(* ===== verification/DifLemmas.v ===== *)
(** * Protection information: fields, guards and walks

    The laws of the CRC functions the guards rest on, what a generated field
    reads back as, and the loops of dif.c as functions of the bytes of an
    array: the generated bytes and the first error of a verification do not
    depend on how the bytes are scattered. *)

From S2P Require Import Prelude Pipe PipeLemmas IovLemmas Dif DifMem.

(** ** Big-endian numbers *)

Lemma to_be_length k x : length (to_be k x) = k.
Proof. induction k as [|k IH]; cbn; [done|]. by rewrite IH. Qed.

Lemma from_be_app a b : from_be (a ++ b) = fold_left (fun a b => Z.lor (Z.shiftl a 8) b) b (from_be a).
Proof. unfold from_be. apply fold_left_app. Qed.

(** Reading what was stored yields the low [k] bytes, behind an accumulator. *)
Lemma from_to_be_acc k x a :
  0 <= a ->
  fold_left (fun a b => Z.lor (Z.shiftl a 8) b) (to_be k x) a
  = Z.lor (Z.shiftl a (8 * Z.of_nat k)) (wrap (8 * Z.of_nat k) x).
Proof.
  revert a. induction k as [|k IH]; intros a Ha.
  { cbn. rewrite Z.shiftl_0_r. unfold wrap. by rewrite Z.mod_1_r, Z.lor_0_r. }
  cbn [to_be fold_left]. rewrite IH.
  2:{ apply Z.lor_nonneg. split; [by apply Z.shiftl_nonneg|]. apply Z.land_nonneg. by right. }
  apply Z.bits_inj'. intros i Hi. unfold wrap. set (m := 8 * Z.of_nat k).
  replace (8 * Z.of_nat (S k)) with (m + 8) by lia. rewrite !Z.lor_spec, !Z.shiftl_spec by lia.
  destruct (Z.ltb_spec i m).
  - rewrite !Z.testbit_mod_pow2, (Z.testbit_neg_r _ (i - m)), (Z.testbit_neg_r _ (i - (m + 8))) by lia.
    f_equal. destruct (Z.ltb_spec i m), (Z.ltb_spec i (m + 8)); (done || lia).
  - rewrite Z.lor_spec, Z.shiftl_spec, Z.land_spec, Z.shiftr_spec by lia.
    replace (i - m - 8) with (i - (m + 8)) by lia. replace (i - m + m) with i by lia.
    rewrite !Z.testbit_mod_pow2 by lia. change 0xFF with (Z.ones 8).
    rewrite Z.testbit_ones by lia. destruct (Z.ltb_spec i m), (Z.ltb_spec i (m + 8)); try lia;
      destruct (Z.leb_spec 0 (i - m)), (Z.ltb_spec (i - m) 8); try lia; cbn [andb];
      rewrite ?andb_true_r, ?andb_false_r, ?orb_false_r; done.
Qed.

**WORK TO BE COMPLETED**
Throughout the material above, report each line holding the word "induction".

**OUTPUT BELOW**
Proof. induction k as [|k IH]; cbn; [done|]. by rewrite IH. Qed.
  revert a. induction k as [|k IH]; intros a Ha.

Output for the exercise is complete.